▶ **DIRECTIONS**
Where the string "true" occurs in a line of the data below, that line should be copied.

▶ **SUPPLIED DATA**

Lemma NewConnection_inv DNSHijack source destination now dialed fakes s c fakes' s' :
  NewConnection DNSHijack source destination now dialed fakes s = (TunRelayed c, fakes', s') ->
  traffic_inv s -> tun_conn_inv c.
Proof.
  unfold NewConnection. intros H [Ho Ht]. destruct (DNSHijack && _); [done|].
  destruct (routeDestination _ _ _) as [to fakes1]. destruct (dialed (dst_dial to)) as [route|err]; [|done].
  destruct (outbound_DialContext (Ok route) now "tcp" (dst_dial to) (outbound s)) as [r o] eqn:Hdial.
  pose proof (outbound_DialContext_inv _ _ _ _ _ _ _ Ho Hdial) as Ho'.
  destruct r as [remote|err]; [|done]. unfold openActivity in H.
  destruct (OpenConnection _ _ _ _) as [l t] eqn:Hopen. cbn [set_outbound tracker outbound] in Hopen.
  pose proof (OpenConnection_inv _ _ _ _ _ _ Ht Hopen) as Ht'.
  injection H as <- _ _. injection Hdial as <- <-. injection Hopen as <- <-.
  set (h := length (to_conns (outbound s))) in *. set (l := length (ct_conns (tracker s))) in *.
  split; cbn; try done.
  - split; cbn; [done|done|]. split; cbn.
    + eexists. unfold l. rewrite lookup_app_r, Nat.sub_diag by lia. done.
    + eexists. unfold h. rewrite lookup_app_r, Nat.sub_diag by lia. done.
  - unfold over. cbn. eexists _, _. unfold l, h. rewrite !lookup_app_r, !Nat.sub_diag by lia. done.
Qed.

(** The end of the function once a copy has ended; the copies do nothing on the way. *)
Lemma tun_returns c :
  ended c -> exists c' err, rtc tun_conn_step c c' /\ tn_pc c' = TunReturned err /\
    rl_up (tn_relay c') = rl_up (tn_relay c) /\ rl_down (tn_relay c') = rl_down (tn_relay c).
Proof.
  intros He.
  assert (forall d err, tn_pc d = TunClosingInbound err -> exists c' e, rtc tun_conn_step d c' /\ tn_pc c' = TunReturned e /\
    rl_up (tn_relay c') = rl_up (tn_relay d) /\ rl_down (tn_relay c') = rl_down (tn_relay d)) as Hin.
  { intros d err Hpc. eexists _, err. split; [apply rtc_once, tun_inbound; unfold tun_close_inbound; by rewrite Hpc|done]. }
  assert (forall d err, tn_pc d = TunClosingRemote err -> exists c' e, rtc tun_conn_step d c' /\ tn_pc c' = TunReturned e /\
    rl_up (tn_relay c') = rl_up (tn_relay d) /\ rl_down (tn_relay c') = rl_down (tn_relay d)) as Hre.
  { intros d err Hpc. destruct (logical_Close (tn_logical d) None (rl_traffic (tn_relay d))) as [e s] eqn:Hcl.
    assert (exists d', tun_close_remote None d = Some d' /\ tn_pc d' = TunClosingInbound err /\
      rl_up (tn_relay d') = rl_up (tn_relay d) /\ rl_down (tn_relay d') = rl_down (tn_relay d)) as (d' & Hd' & Hpc' & Hu & Hd).
    { unfold tun_close_remote. rewrite Hpc, Hcl. by eexists. }
    destruct (Hin d' err Hpc') as (c' & e' & Hrun & ? & Hu' & Hdn'). exists c', e'.
    split; [eapply rtc_l; [by eapply tun_remote|exact Hrun]|]. by rewrite Hu', Hdn'. }
  destruct (tn_pc c) as [|err|err|err] eqn:Hpc; [|by eapply Hre|by eapply Hin|by exists c, err].
  assert (exists up d err, tun_first_end up c = Some d /\ tn_pc d = TunClosingRemote err /\ tn_relay d = tn_relay c)
    as (up & d & err & Hfirst & Hpc' & Hrel).
  { destruct He as [[e He]|[e He]]; [exists true|exists false]; unfold tun_first_end; rewrite Hpc, He; by eexists _, _. }
  destruct (Hre d err Hpc') as (c' & e & Hrun & Hret). rewrite Hrel in Hret. exists c', e.
  split; [|done]. eapply rtc_l; [by eapply tun_ended|exact Hrun].
Qed.

(** A connection that is closed is not listed. *)
Lemma both_closed_unlisted l h s :
  traffic_inv s -> both_closed l h s ->
  Z.of_nat (length (to_conns (outbound s))) < 2 ^ 64 -> Z.of_nat (length (ct_conns (tracker s))) < 2 ^ 64 ->
  ct_connections (tracker s) !! connection_id l = None /\ to_connections (outbound s) !! transport_id h = None.
Proof.
  intros [Ho Ht] (x & d & Hx & Hd & Hxc & Hdc) few_t few_l. split.
  - destruct (ct_connections (tracker s) !! connection_id l) as [k|] eqn:Hk; [|done].
    apply (ti_listed _ Ht few_l) in Hk as (y & Hy & Hid & Hyc). rewrite (ti_id _ Ht _ _ Hy) in Hid.
    apply numbered_inj in Hid; [|apply lookup_lt_Some in Hy; lia|apply lookup_lt_Some in Hx; lia]. by simplify_eq.
  - destruct (to_connections (outbound s) !! transport_id h) as [k|] eqn:Hk; [|done].
    apply (oi_listed _ Ho few_t) in Hk as (y & Hy & Hid & Hyc). rewrite (oi_id _ Ho _ _ Hy) in Hid.
    apply numbered_inj in Hid; [|apply lookup_lt_Some in Hy; lia|apply lookup_lt_Some in Hd; lia]. by simplify_eq.
Qed.
End TunConnection.

(** C34: A TCP connection through the TUN, in every interleaving of its two copies, of the function that waits
    for them, and of closes from outside. Each side gets, in order and unchanged, a prefix of what the other
    one sent, and the counters of the logical and of the transport connection are the bytes that went to
    and came from the server. The function goes on only when a copy has ended, and from there it can
    always run to its return. When it has returned, the connection of the TUN is closed and so are the
    logical and the transport connection, of which neither is listed as active any more. *)
Theorem tun_connection_released (is_timeout is_closed : error -> bool) (DNSHijack : bool) (source : string)
    (destination : Socksaddr) (now : Z) (dialed : string -> result error RouteInfo)
    (fakes fakes' : option fakeIPStore) (s s' : Traffic) (c0 c : TunConn)
    (before : traffic_reachable is_timeout s)
    (begun : NewConnection DNSHijack source destination now dialed fakes s = (TunRelayed c0, fakes', s'))
    (run : rtc (tun_conn_step is_timeout is_closed) c0 c) :
  let r := tn_relay c in let t := rl_traffic r in
  rl_serverWritten r `prefix_of` rl_clientRead r /\ rl_clientWritten r `prefix_of` rl_serverRead r /\
  counted (tn_logical c) (tn_transport c) t (len (rl_serverWritten r)) (len (rl_serverRead r)) /\
  (tn_pc c <> TunRelaying -> ended c) /\
  (ended c -> exists d err, rtc (tun_conn_step is_timeout is_closed) c d /\ tn_pc d = TunReturned err) /\
  (forall err, tn_pc c = TunReturned err ->
     tn_inboundOpen c = false /\ both_closed (tn_logical c) (tn_transport c) t /\
     (Z.of_nat (length (to_conns (outbound t))) < 2 ^ 64 -> Z.of_nat (length (ct_conns (tracker t))) < 2 ^ 64 ->
      ct_connections (tracker t) !! connection_id (tn_logical c) = None /\
      to_connections (outbound t) !! transport_id (tn_transport c) = None)).
Proof.
  assert (tun_conn_inv c) as [Hr Ht Ho He Hb Hin].
  { assert (tun_conn_inv c0) as Hstart by (by eapply NewConnection_inv, traffic_reachable_inv).
    eapply (rtc_closed (tun_conn_step is_timeout is_closed) tun_conn_inv); [|exact Hstart|exact run].
    eauto using tun_conn_step_inv. }
  intros r t. destruct Hr as [Hu Hd Hc]. split_and!; [by eapply in_flight_prefix|by eapply in_flight_prefix|exact Hc|exact He| |].
  - intros H. destruct (tun_returns is_timeout is_closed c H) as (d & err & Hrun & Hpc & _). by exists d, err.
  - intros err Hpc. rewrite Hpc in *. split; [exact Hin|]. assert (both_closed (tn_logical c) (tn_transport c) t) as Hbc by (by apply Hb).
    split; [exact Hbc|]. by apply both_closed_unlisted.
Qed.

(** ** A client that has sent everything

    The client ends its direction while the answer is on its way; the copy of that direction ends first, the
    connections are closed, and the rest of the answer is lost. The inbounds' relay would wait for both. *)
Definition never_closed : error -> bool := fun _ => false.

Definition demo_tun : TunBegun * option fakeIPStore * Traffic :=
  NewConnection true "172.19.0.1:50000" {| sa_Addr := Addr4 167772161; sa_Port := 80; sa_String := "10.0.0.1:80" |}
    1 (fun _ => Ok atrust_route) None newTraffic.

Definition demo_tun_start : TunConn :=
  match demo_tun with
  | (TunRelayed c, _, _) => c
  | _ => {| tn_relay := relay_start newTraffic; tn_pc := TunRelaying; tn_inboundOpen := true; tn_logical := 0; tn_transport := 0 |}
  end.

Definition on_relay (op : RelayState -> option RelayState) (c : TunConn) : option TunConn :=
  (fun r => set_relay r c) <$> op (tn_relay c).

▶ **RESPONSE TO THE TASK**
  { destruct He as [[e He]|[e He]]; [exists true|exists false]; unfold tun_first_end; rewrite Hpc, He; by eexists _, _. }
  NewConnection true "172.19.0.1:50000" {| sa_Addr := Addr4 167772161; sa_Port := 80; sa_String := "10.0.0.1:80" |}
  | _ => {| tn_relay := relay_start newTraffic; tn_pc := TunRelaying; tn_inboundOpen := true; tn_logical := 0; tn_transport := 0 |}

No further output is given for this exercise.